Pharmacological analysis of Dopamine neurotransmission in hyperactivity mice lacking p35

FAVIO ARIEL KRAPACHER; GUILLERMO FERNÁNDEZ; PAGLINI MARÍA GABRIELA

Huerta Grande, Córdoba

Congreso; XXVII Congreso Anual de la Sociedad Argentina de Investigación en Neurociencia (SAN); 2012

SAN

Pharmacological analysis of Dopamine neurotransmission in hyperactivity mice lacking p35. Favio Krapacher, Guillermo Fernandez y Maria Gabriela Paglini. INIMEC-CONICET, Córdoba, Argentina. Background: Previous research in our lab showed that a genetically modified mice lacking p35 (the specific activator of cdk5) exhibit spontaneous hyperactivity, that is ameliorated by the administration of psychostimulants drugs (Krapacher et al. 2010. J Neurochem, 114(1), 203-214). This hyperactivity and its paradoxical response to psychostimulants are related with an impairment in dopaminergic neurotransmission. Objectives: Analyze the functional state of dopaminergic neurotransmission in p35 KO mice through the use of a series of drugs that interfere with the normal function of dopamine receptors.

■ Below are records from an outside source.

(** [Atoi] succeeds exactly on the decimal numerals whose value is an
    [int], and then returns that value. *)
Theorem Atoi_ok s z :
  Atoi s = (z, None) <-> decimal_value s = Some z /\ in_int_range z.
Proof.
  unfold Atoi, ParseInt, decimal_value, in_int_range.
  destruct s as [|c s]; [split; [discriminate | intros [? _]; discriminate]|].
  change (2 ^ 63) with 9223372036854775808.
  set (neg := Ascii.eqb c "-").
  set (body := if Ascii.eqb c "+" || neg then s else String c s).
  assert (Hdv : (if neg then Z.opp <$> unsigned_value s
                 else if Ascii.eqb c "+" then unsigned_value s
                      else unsigned_value (String c s))
                = (if neg then Z.opp <$> unsigned_value body else unsigned_value body)).
  { subst body. destruct neg; [rewrite orb_true_r; reflexivity|].
    rewrite orb_false_r. destruct (Ascii.eqb c "+"); reflexivity. }
  rewrite Hdv. clearbody body neg. clear Hdv.
  pose proof (ParseUint_cases body) as HP.
  destruct (unsigned_value body) as [v|] eqn:Ev.
  - pose proof (unsigned_value_nonneg _ _ Ev) as Hv.
    rewrite HP. unfold maxUint64.
    change (2 ^ 64) with 18446744073709551616.
    destruct (v <? 18446744073709551616) eqn:Elt.
    + destruct neg; simpl.
      * destruct (9223372036854775808 <? v) eqn:E1; split.
        -- discriminate.
        -- intros [H ?]. inversion H; subst. lia.
        -- intros H. inversion H; subst. split; [reflexivity | lia].
        -- intros [H ?]. inversion H; subst. reflexivity.
      * destruct (9223372036854775808 <=? v) eqn:E1; split.
        -- discriminate.
        -- intros [H ?]. inversion H; subst. lia.
        -- intros H. inversion H; subst. split; [reflexivity | lia].
        -- intros [H ?]. inversion H; subst. reflexivity.
    + destruct neg; simpl; split; try discriminate.
      * intros [H ?]. inversion H; subst. lia.
      * intros [H ?]. inversion H; subst. lia.
  - destruct HP as (v & k & -> & Hk). split.
    + destruct k; [discriminate|]. rewrite (Hk eq_refl). unfold maxUint64.
      destruct neg; simpl; discriminate.
    + destruct neg; simpl; intros [? _]; discriminate.
Qed.

(** Anything else is an error. *)
Corollary Atoi_error s :
  (forall z, decimal_value s = Some z -> ~ in_int_range z) ->
  snd (Atoi s) <> None.
Proof.
  intros H Hn. destruct (Atoi s) as [z e] eqn:E. simpl in Hn; subst.
  apply Atoi_ok in E as [E1 E2]. exact (H z E1 E2).
Qed.

End strconv.

(* ===================================================================== *)
(** ** fmt: the [%d] verb *)
(* ===================================================================== *)

Module fmt.

Definition digit_char (d : Z) : ascii := ascii_of_nat (Z.to_nat (48 + d)).

(** The digit loop of [fmtInteger]: the digits of [u] are produced from
    the least significant one, in front of what is already there. *)
Fixpoint fmt_digits (fuel : nat) (u : Z) (acc : string) : string :=
  match fuel with
  | O => acc
  | S fuel' =>
      if u <? 10 then String (digit_char u) acc
      else fmt_digits fuel' (u / 10) (String (digit_char (u mod 10)) acc)
  end.

(** [%d] applied to an [int]: a minus sign for a negative value, then the
    digits of the magnitude.  The fuel is one more than the number of
    binary digits, which bounds the number of decimal digits. *)
Definition fmt_d (z : Z) : string :=
  let u := Z.abs z in
  let ds := fmt_digits (S (Z.to_nat (Z.log2 u))) u EmptyString in
  if z <? 0 then String "-" ds else ds.

(** [Sprintf] restricted to what the repository uses: literal bytes and
    the [%d] verb over [int] operands.  A verb with no operand left prints
    [%!d(MISSING)]. *)
Fixpoint Sprintf (format : string) (args : list Z) : string :=
  match format with
  | EmptyString => EmptyString
  | String "%" (String "d" rest) =>
      match args with
      | a :: args' => fmt_d a ++ Sprintf rest args'
      | nil => "%!d(MISSING)" ++ Sprintf rest nil
      end
  | String c rest => String c (Sprintf rest args)
  end.

(** *** The printer on a few inputs *)

Example fmt_d_samples :
  fmt_d 0 = "0" /\ fmt_d 80 = "80" /\ fmt_d (-105) = "-105" /\
  fmt_d 9223372036854775807 = "9223372036854775807".
Proof. repeat split; reflexivity. Qed.

Example Sprintf_missing : Sprintf "%d %d" [7] = "7 %!d(MISSING)".
Proof. reflexivity. Qed.

(** *** [%d] prints the decimal numeral of its operand *)

Lemma digit_of_digit_char d : 0 <= d <= 9 -> strconv.digit (digit_char d) = Some d.
Proof.
  intros H.
  assert (d = 0 \/ d = 1 \/ d = 2 \/ d = 3 \/ d = 4 \/
          d = 5 \/ d = 6 \/ d = 7 \/ d = 8 \/ d = 9) as Hd by lia.
  repeat (destruct Hd as [-> | Hd]; [reflexivity|]). subst; reflexivity.
Qed.

Lemma digit_not_sign c d :
  strconv.digit c = Some d -> Ascii.eqb c "-" = false /\ Ascii.eqb c "+" = false.
Proof.
  intros H. split.
  - destruct (Ascii.eqb c "-") eqn:E; [|reflexivity].
    apply Ascii.eqb_eq in E; subst. discriminate.
  - destruct (Ascii.eqb c "+") eqn:E; [|reflexivity].
    apply Ascii.eqb_eq in E; subst. discriminate.
Qed.

Lemma fold_shift_in_snoc ds x :
  fold_left strconv.shift_in (ds ++ [x])%list 0
  = 10 * fold_left strconv.shift_in ds 0 + x.
Proof. rewrite fold_left_app. reflexivity. Qed.

Lemma fmt_digits_S fuel u acc :
  fmt_digits (S fuel) u acc =
    if u <? 10 then String (digit_char u) acc
    else fmt_digits fuel (u / 10) (String (digit_char (u mod 10)) acc).
Proof. reflexivity. Qed.

Lemma fmt_digits_spec fuel : forall u acc dacc,
  0 <= u < 2 ^ Z.of_nat (S fuel) ->
  strconv.digits_of acc = Some dacc ->
  exists ds, ds <> nil /\
    strconv.digits_of (fmt_digits (S fuel) u acc) = Some (ds ++ dacc)%list /\
    fold_left strconv.shift_in ds 0 = u.
Proof.
  induction fuel as [|fuel IH]; intros u acc dacc Hu Hacc.
  - change (2 ^ Z.of_nat 1) with 2 in Hu.
    exists [u]. rewrite fmt_digits_S. destruct (u <? 10) eqn:E; [|lia].
    cbn [strconv.digits_of]. rewrite digit_of_digit_char by lia. rewrite Hacc.
    split; [discriminate|]. split; [reflexivity|].
    simpl. unfold strconv.shift_in; lia.
  - rewrite fmt_digits_S. destruct (u <? 10) eqn:E.
    + exists [u]. cbn [strconv.digits_of].
      rewrite digit_of_digit_char by lia. rewrite Hacc.
      split; [discriminate|]. split; [reflexivity|].
      simpl. unfold strconv.shift_in; lia.
    + assert (0 <= u mod 10 < 10) as Hm by (apply Z.mod_pos_bound; lia).
      assert (0 <= u / 10 < 2 ^ Z.of_nat (S fuel)) as Hq.
      { split; [apply Z.div_pos; lia|].
        apply Z.div_lt_upper_bound; [lia|].
        replace (Z.of_nat (S (S fuel))) with (Z.succ (Z.of_nat (S fuel))) in Hu by lia.
        rewrite Z.pow_succ_r in Hu by lia.
        assert (0 < 2 ^ Z.of_nat (S fuel)) by (apply Z.pow_pos_nonneg; lia).
        lia. }
      destruct (IH (u / 10) (String (digit_char (u mod 10)) acc)
                   ((u mod 10) :: dacc) Hq) as (ds & Hne & Hds & Hval).
      { simpl. rewrite digit_of_digit_char by lia. rewrite Hacc. reflexivity. }
      exists (ds ++ [u mod 10])%list. split; [|split].
      * destruct ds; discriminate.
      * rewrite Hds. rewrite <- app_assoc. reflexivity.
      * rewrite fold_shift_in_snoc, Hval.
        pose proof (Z.div_mod u 10). lia.
Qed.

(** The numeral [%d] prints denotes the operand. *)
Theorem fmt_d_decimal z : strconv.decimal_value (fmt_d z) = Some z.
Proof.
  unfold fmt_d.
  set (u := Z.abs z).
  assert (0 <= u < 2 ^ Z.of_nat (S (Z.to_nat (Z.log2 u)))) as Hu.
  { subst u. split; [lia|].
    pose proof (Z.log2_nonneg (Z.abs z)) as Hl.
    replace (Z.of_nat (S (Z.to_nat (Z.log2 (Z.abs z)))))
      with (Z.succ (Z.log2 (Z.abs z))) by lia.
    destruct (Z.eq_dec (Z.abs z) 0) as [E|E].
    - rewrite E. reflexivity.
    - apply Z.log2_spec. lia. }
  destruct (fmt_digits_spec _ u EmptyString nil Hu eq_refl) as (ds & Hne & Hds & Hval).
  rewrite app_nil_r in Hds.
  assert (strconv.unsigned_value
            (fmt_digits (S (Z.to_nat (Z.log2 u))) u EmptyString) = Some u) as Hun.
  { unfold strconv.unsigned_value. rewrite Hds.
    destruct ds as [|d ds]; [contradiction|].
    unfold strconv.positional. fold strconv.shift_in. rewrite Hval. reflexivity. }
  destruct (z <? 0) eqn:Ez.
  - change (strconv.decimal_value (String "-" ?x))
      with (Z.opp <$> strconv.unsigned_value x).
    rewrite Hun. simpl. f_equal. lia.
  - destruct (fmt_digits _ u EmptyString) as [|c s] eqn:Ef; [discriminate|].
    simpl in Hds. destruct (strconv.digit c) as [d|] eqn:Ec; [|discriminate].
    destruct (digit_not_sign _ _ Ec) as [E1 E2].
    unfold strconv.decimal_value. rewrite E1, E2, Hun. f_equal. lia.
Qed.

To study the status of the D1 receptor we use the agonist of D1 SKF81297 (5mg/kg ip) and the antagonist SCH23390 (0,05mg/kg ip). In the other hand, to explore the integrity of D2-mediated neurotransmission we administrated the agonist quimpirole (0,5mg/kg ip) and two different doses of the antagonist haloperidol (0,03mg/kg or 0,1mg/kg ip) in wild type (WT) and p35 KO mice. Results: the pharmacological manipulations had the same effect in both animals, producing a reduction of the locomotor activity (by D1r antagonism and D2r agonism/antagonism) or increasing the locomotor activity (D1r agonism). These results indicate that dopamine receptors are totally functional in p35 KO mice, suggesting that the hyperlocomotor behavior of these mice is not direct consequence of dopaminergic receptor alteration.